Segment Start: Supplied records
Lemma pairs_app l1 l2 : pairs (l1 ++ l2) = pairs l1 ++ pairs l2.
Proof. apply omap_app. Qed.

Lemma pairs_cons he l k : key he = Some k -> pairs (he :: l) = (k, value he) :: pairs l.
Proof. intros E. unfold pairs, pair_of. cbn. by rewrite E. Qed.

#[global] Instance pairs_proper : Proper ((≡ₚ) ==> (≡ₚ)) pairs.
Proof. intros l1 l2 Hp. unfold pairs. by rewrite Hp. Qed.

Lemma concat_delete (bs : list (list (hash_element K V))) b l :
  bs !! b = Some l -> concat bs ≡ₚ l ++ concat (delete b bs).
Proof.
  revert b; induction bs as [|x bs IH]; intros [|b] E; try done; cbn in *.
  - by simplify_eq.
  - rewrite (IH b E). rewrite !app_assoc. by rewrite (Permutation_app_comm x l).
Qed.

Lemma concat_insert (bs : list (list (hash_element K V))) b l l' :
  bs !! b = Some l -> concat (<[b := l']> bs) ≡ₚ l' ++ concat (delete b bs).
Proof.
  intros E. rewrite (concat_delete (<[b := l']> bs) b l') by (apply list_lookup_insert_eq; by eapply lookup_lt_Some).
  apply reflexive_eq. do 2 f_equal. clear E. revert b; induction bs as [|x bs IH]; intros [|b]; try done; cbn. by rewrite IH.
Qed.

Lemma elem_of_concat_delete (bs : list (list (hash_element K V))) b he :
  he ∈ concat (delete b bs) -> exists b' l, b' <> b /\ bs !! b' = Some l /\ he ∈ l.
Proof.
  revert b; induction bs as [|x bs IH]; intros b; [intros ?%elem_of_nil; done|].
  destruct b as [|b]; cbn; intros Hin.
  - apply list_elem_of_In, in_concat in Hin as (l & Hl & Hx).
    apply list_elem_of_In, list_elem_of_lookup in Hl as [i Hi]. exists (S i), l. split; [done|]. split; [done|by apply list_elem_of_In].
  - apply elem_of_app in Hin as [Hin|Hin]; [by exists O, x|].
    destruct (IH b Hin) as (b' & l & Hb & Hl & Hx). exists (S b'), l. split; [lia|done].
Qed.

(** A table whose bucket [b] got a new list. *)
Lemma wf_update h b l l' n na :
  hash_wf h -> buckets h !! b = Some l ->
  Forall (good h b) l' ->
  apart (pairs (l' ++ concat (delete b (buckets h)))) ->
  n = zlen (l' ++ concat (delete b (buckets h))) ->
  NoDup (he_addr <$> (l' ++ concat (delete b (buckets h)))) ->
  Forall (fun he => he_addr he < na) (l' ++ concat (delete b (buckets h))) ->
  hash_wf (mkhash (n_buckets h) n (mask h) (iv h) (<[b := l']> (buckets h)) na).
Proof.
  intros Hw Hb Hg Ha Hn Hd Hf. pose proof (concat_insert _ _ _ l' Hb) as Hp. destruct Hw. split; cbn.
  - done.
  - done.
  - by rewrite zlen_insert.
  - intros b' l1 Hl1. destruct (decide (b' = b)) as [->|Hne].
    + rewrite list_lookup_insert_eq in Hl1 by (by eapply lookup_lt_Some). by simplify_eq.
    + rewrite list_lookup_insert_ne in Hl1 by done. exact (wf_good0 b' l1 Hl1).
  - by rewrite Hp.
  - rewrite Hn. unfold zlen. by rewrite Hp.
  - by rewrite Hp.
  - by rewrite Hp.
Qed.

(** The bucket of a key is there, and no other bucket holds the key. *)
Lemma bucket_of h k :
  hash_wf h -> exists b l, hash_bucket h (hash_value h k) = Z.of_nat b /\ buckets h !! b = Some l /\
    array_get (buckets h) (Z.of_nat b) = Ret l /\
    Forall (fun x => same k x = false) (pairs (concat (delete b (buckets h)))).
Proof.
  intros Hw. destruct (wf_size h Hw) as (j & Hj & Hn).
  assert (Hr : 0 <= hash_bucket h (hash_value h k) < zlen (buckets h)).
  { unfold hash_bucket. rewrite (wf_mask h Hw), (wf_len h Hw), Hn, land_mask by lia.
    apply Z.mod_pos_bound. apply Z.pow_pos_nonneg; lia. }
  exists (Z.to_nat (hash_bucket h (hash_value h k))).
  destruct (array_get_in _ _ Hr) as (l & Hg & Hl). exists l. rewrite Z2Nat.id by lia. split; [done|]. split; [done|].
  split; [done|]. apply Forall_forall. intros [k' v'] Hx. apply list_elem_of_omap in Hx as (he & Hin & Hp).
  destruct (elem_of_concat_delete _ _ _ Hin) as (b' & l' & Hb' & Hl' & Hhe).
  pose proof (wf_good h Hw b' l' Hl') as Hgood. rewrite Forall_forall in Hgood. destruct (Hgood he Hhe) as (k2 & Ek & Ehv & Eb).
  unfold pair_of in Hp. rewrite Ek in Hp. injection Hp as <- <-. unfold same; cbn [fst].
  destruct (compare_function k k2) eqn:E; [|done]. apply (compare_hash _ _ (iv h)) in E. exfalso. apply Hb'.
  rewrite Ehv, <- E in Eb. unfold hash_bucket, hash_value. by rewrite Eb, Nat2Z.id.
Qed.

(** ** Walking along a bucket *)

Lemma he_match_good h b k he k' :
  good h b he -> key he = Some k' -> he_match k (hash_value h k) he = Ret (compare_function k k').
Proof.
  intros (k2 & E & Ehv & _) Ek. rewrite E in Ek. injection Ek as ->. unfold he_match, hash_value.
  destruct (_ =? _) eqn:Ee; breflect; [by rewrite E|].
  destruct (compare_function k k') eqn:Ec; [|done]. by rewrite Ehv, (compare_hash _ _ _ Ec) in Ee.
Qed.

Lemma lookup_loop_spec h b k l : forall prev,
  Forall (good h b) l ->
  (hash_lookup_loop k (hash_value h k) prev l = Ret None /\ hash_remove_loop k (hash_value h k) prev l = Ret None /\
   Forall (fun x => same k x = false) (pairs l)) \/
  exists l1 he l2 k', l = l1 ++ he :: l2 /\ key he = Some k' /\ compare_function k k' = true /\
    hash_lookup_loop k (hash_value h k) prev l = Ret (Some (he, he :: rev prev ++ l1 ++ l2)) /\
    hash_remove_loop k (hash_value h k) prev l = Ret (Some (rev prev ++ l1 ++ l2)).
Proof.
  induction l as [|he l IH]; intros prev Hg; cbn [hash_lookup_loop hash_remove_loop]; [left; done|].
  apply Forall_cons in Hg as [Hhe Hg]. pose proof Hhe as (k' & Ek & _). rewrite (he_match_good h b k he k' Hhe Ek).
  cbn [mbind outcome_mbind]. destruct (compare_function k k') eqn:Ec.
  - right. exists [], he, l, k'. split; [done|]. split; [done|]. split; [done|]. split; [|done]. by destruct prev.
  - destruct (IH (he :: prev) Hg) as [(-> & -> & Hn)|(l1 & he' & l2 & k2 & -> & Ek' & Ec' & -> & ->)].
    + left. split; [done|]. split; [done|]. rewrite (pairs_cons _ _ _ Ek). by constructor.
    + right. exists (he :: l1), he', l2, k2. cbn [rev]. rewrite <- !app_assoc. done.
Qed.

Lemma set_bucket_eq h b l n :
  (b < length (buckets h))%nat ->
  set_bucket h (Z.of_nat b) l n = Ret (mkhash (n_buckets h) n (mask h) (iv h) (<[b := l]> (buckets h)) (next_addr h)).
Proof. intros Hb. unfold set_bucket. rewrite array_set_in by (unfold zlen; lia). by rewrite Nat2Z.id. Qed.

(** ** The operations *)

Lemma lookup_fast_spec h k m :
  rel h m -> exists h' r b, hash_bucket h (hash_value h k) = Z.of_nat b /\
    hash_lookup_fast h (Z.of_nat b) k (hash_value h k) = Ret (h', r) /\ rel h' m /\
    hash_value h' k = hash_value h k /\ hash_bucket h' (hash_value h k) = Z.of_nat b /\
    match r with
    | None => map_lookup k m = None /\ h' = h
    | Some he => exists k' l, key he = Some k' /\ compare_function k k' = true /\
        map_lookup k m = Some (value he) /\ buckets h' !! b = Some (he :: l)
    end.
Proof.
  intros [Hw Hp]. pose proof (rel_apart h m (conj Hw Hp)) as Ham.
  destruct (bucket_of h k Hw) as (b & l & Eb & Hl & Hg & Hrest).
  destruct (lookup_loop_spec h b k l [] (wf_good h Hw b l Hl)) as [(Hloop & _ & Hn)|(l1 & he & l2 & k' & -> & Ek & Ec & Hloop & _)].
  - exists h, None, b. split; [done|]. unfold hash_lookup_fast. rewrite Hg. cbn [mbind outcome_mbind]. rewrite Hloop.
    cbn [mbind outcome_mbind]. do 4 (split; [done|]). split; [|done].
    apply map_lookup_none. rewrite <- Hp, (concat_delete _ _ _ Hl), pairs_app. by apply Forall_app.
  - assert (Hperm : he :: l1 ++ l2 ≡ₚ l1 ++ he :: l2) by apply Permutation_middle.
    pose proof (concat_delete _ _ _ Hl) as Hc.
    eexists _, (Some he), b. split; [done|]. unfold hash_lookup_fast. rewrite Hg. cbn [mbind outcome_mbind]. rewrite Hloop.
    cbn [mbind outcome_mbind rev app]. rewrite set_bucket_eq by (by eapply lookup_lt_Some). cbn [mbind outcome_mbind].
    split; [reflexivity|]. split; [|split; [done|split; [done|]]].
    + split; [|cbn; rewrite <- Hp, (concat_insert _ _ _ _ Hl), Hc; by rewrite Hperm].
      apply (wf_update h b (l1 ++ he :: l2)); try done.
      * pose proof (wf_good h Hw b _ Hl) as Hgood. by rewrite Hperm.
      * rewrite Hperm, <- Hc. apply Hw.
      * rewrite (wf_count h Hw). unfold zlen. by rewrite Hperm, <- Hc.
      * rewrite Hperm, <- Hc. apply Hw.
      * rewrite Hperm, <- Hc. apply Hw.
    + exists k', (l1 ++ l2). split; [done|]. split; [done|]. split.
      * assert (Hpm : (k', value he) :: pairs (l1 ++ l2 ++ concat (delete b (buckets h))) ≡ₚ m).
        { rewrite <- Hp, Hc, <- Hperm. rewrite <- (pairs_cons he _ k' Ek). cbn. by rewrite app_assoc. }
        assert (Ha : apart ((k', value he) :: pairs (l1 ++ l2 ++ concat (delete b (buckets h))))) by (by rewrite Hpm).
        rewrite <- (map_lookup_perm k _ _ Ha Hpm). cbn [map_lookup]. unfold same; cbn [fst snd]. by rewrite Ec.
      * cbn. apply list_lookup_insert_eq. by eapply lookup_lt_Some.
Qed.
Segment End: Supplied records
Beginning with the line containing "split; [done|]. split.", repeat each line of the listing above, exactly, through the last one, and stop there.

    + exists k', (l1 ++ l2). split; [done|]. split; [done|]. split.
      * assert (Hpm : (k', value he) :: pairs (l1 ++ l2 ++ concat (delete b (buckets h))) ≡ₚ m).
        { rewrite <- Hp, Hc, <- Hperm. rewrite <- (pairs_cons he _ k' Ek). cbn. by rewrite app_assoc. }
        assert (Ha : apart ((k', value he) :: pairs (l1 ++ l2 ++ concat (delete b (buckets h))))) by (by rewrite Hpm).
        rewrite <- (map_lookup_perm k _ _ Ha Hpm). cbn [map_lookup]. unfold same; cbn [fst snd]. by rewrite Ec.
      * cbn. apply list_lookup_insert_eq. by eapply lookup_lt_Some.
Qed.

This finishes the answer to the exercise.